Been there the last 4-5 years. Very kid friendly. Seemed quiet to me. Nice beach, lagoon pier for the kids to fish from along with lots of shore area, walking/bike path, playground area. Going again this year with 3 of the grandkids.


----------



## MonsterShanty04 (Feb 5, 2004)

We are also going for fathers day weekend. This will be our first time staying in the campground but we have visited before. There are no trees for shade so be prepared to use your awning or bring an umbrella. The bike trails are awesome and like Mike said, the beach and park are quite nice. Also, alot of people bring their boats and launch from within the park. As long as the forecast isn't calling for east winds, I will be taking my boat. Good luck and maybe we will see you out there!


----------



## john warren (Jan 25, 2005)

cool, we do bike a lot so thats good,,,,but ewwww kids?
lol, thats why we have a tiny trailer,,,so we can get away together.


----------



## WALLEYE MIKE (Jan 7, 2001)

Yup, only con I can think of is no shade.

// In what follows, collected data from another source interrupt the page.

(** * A shallow embedding of the caching, rate-limiting proxy

    The development follows [proxy_server.py]: the statistics bag, the
    sliding-window rate limiter, the response cache, the request filter,
    the reply composition and the per-connection handler, over an explicit
    model of the key/value store they share.

    Conventions.
    - A Python [str] is a [string] whose characters are the code points
      below 256; [bytes] are lists of [ascii].
    - The clock is an integer number of seconds ([int(time.time())]).
    - Library functions that the program only calls ([hashlib.md5],
      [gzip.compress], [random.choice], the origin behind
      [session.request], the reason-phrase table of [requests]) are fields
      of an environment record; [base64] and [json] are modelled in full
      because the cache round trip depends on them. *)

From Stdlib Require Import ZArith NArith Ascii String List Bool Lia.
From Stdlib Require Import DecimalString DecimalN DecimalPos DecimalFacts.
From stdpp Require Import gmap strings list fin_maps.

Local Open Scope Z_scope.

Abbreviation bytes := (list ascii).

(** ** Python string helpers *)

Module PyStr.

(** [prefix.startswith]: [starts_with p s] is [s.startswith(p)]. *)
Fixpoint starts_with (p s : list ascii) : bool :=
  match p, s with
  | [], _ => true
  | _ :: _, [] => false
  | a :: p', b :: s' => if Ascii.eqb a b then starts_with p' s' else false
  end.

(** [sub in s] on strings. *)
Fixpoint contains_l (sub s : list ascii) : bool :=
  starts_with sub s ||
  match s with
  | [] => false
  | _ :: s' => contains_l sub s'
  end.

Definition contains (sub s : string) : bool :=
  contains_l (list_ascii_of_string sub) (list_ascii_of_string s).

Definition startswith (s p : string) : bool :=
  starts_with (list_ascii_of_string p) (list_ascii_of_string s).

(** [str.lower] on the code points below 256: the ASCII capitals and
    the Latin-1 capitals 0xC0-0xDE (0xD7, the multiplication sign,
    apart) move up by 32. *)
Definition lower_char (c : ascii) : ascii :=
  let n := N_of_ascii c in
  if ((65 <=? n) && (n <=? 90))%N then ascii_of_N (n + 32)
  else if ((192 <=? n) && (n <=? 222) && negb (n =? 215))%N
       then ascii_of_N (n + 32)
  else c.

Definition lower (s : string) : string :=
  string_of_list_ascii (map lower_char (list_ascii_of_string s)).

(** Truth value of a string: non-empty. *)
Definition nonempty (s : string) : bool :=
  match s with EmptyString => false | _ => true end.

End PyStr.

(** ** base64 (RFC 4648), as [base64.b64encode] / [base64.b64decode] *)

Module Base64.

Definition alphabet : list ascii := list_ascii_of_string
  "ABCDEFGHIJKLMNOPQRSTUVWXYZabcdefghijklmnopqrstuvwxyz0123456789+/".

Definition pad : ascii := "="%char.

(** A sextet, most significant bit first. *)
Definition sextet : Type := bool * bool * bool * bool * bool * bool.

Definition b2n (b : bool) : nat := if b then 1%nat else 0%nat.

Definition sextet_index (s : sextet) : nat :=
  let '(b5, b4, b3, b2, b1, b0) := s in
  (32 * b2n b5 + 16 * b2n b4 + 8 * b2n b3 + 4 * b2n b2 + 2 * b2n b1 + b2n b0)%nat.

Definition index_sextet (n : nat) : sextet :=
  (Nat.testbit n 5, Nat.testbit n 4, Nat.testbit n 3,
   Nat.testbit n 2, Nat.testbit n 1, Nat.testbit n 0).

Definition enc (s : sextet) : ascii := nth (sextet_index s) alphabet pad.

Fixpoint find_index (c : ascii) (l : list ascii) (i : nat) : option nat :=
  match l with
  | [] => None
  | x :: l' => if Ascii.eqb c x then Some i else find_index c l' (S i)
  end.

Definition dec (c : ascii) : option sextet :=
  index_sextet <$> find_index c alphabet 0%nat.

(** Three octets are four sextets.  [Ascii] lists its bits least
    significant first. *)
Definition split3 (a b c : ascii) : sextet * sextet * sextet * sextet :=
  let '(Ascii a0 a1 a2 a3 a4 a5 a6 a7) := a in
  let '(Ascii b0 b1 b2 b3 b4 b5 b6 b7) := b in
  let '(Ascii c0 c1 c2 c3 c4 c5 c6 c7) := c in
  ((a7, a6, a5, a4, a3, a2), (a1, a0, b7, b6, b5, b4),
   (b3, b2, b1, b0, c7, c6), (c5, c4, c3, c2, c1, c0)).

Definition join12 (s1 s2 : sextet) : ascii :=
  let '(a7, a6, a5, a4, a3, a2) := s1 in
  let '(a1, a0, _, _, _, _) := s2 in
  Ascii a0 a1 a2 a3 a4 a5 a6 a7.

Definition join23 (s2 s3 : sextet) : ascii :=
  let '(_, _, b7, b6, b5, b4) := s2 in
  let '(b3, b2, b1, b0, _, _) := s3 in
  Ascii b0 b1 b2 b3 b4 b5 b6 b7.

Definition join34 (s3 s4 : sextet) : ascii :=
  let '(_, _, _, _, c7, c6) := s3 in
  let '(c5, c4, c3, c2, c1, c0) := s4 in
  Ascii c0 c1 c2 c3 c4 c5 c6 c7.

Fixpoint b64encode (bs : bytes) : list ascii :=
  match bs with
  | [] => []
  | [a] =>
      let '(s1, s2, _, _) := split3 a zero zero in
      [enc s1; enc s2; pad; pad]
  | [a; b] =>
      let '(s1, s2, s3, _) := split3 a b zero in
      [enc s1; enc s2; enc s3; pad]
  | a :: b :: c :: rest =>
      let '(s1, s2, s3, s4) := split3 a b c in
      enc s1 :: enc s2 :: enc s3 :: enc s4 :: b64encode rest
  end.

(** [binascii.a2b_base64] in its default, non-strict mode: a state
    machine over the position in the current quad.  The state keeps the
    previous sextet (the C code keeps its low bits in [leftchar]) and
    the number of consecutive pad characters seen. *)
Inductive quad_pos : Type :=
| Q0
| Q1 (s1 : sextet)
| Q2 (s2 : sextet)
| Q3 (s3 : sextet).

(** [None] is [binascii.Error] (incorrect padding). *)
Fixpoint a2b_base64 (cs : list ascii) (q : quad_pos) (pads : nat) : option bytes :=
  match cs with
  | [] => match q with Q0 => Some [] | _ => None end
  | c :: cs' =>
      if Ascii.eqb c pad then
        match q with
        | Q2 _ => if (4 <=? 2 + S pads)%nat then Some [] else a2b_base64 cs' q (S pads)
        | Q3 _ => Some []
        | _ => a2b_base64 cs' q pads
        end
      else
        match dec c with
        | None => a2b_base64 cs' q pads
        | Some s =>
            match q with
            | Q0 => a2b_base64 cs' (Q1 s) 0%nat
            | Q1 s1 => cons (join12 s1 s) <$> a2b_base64 cs' (Q2 s) 0%nat
            | Q2 s2 => cons (join23 s2 s) <$> a2b_base64 cs' (Q3 s) 0%nat
            | Q3 s3 => cons (join34 s3 s) <$> a2b_base64 cs' Q0 0%nat
            end
        end
  end.

Definition is_ascii_char (c : ascii) : bool := (N_of_ascii c <? 128)%N.

(** [base64.b64decode(s)] on a [str]: a character outside ASCII is a
    [ValueError], bad padding a [binascii.Error]; both are [None]. *)
Definition b64decode (cs : list ascii) : option bytes :=
  if forallb is_ascii_char cs then a2b_base64 cs Q0 0%nat else None.

End Base64.

(** ** Python values and dictionaries *)

(** A [dict] with string keys: an association list in insertion order whose
    keys are pairwise distinct. *)
Module PyDict.

Section Ops.
Context {V : Type}.

Fixpoint get (k : string) (d : list (string * V)) : option V :=
  match d with
  | [] => None
  | (k', v) :: d' => if String.eqb k k' then Some v else get k d'
  end.

Definition has (k : string) (d : list (string * V)) : bool :=
  match get k d with Some _ => true | None => false end.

Awning on the trailer and a 10x10 canopy for us.


----------



## john warren (Jan 25, 2005)

we got a new scamp camper this year complete with awning. it works best if i park with the awning facing east as the trailer helps cast some shade.


----------



## john warren (Jan 25, 2005)

well we had a really nice time. got in a little fishing, a little site seeing, and was there for mayfly fest 2012.lol


----------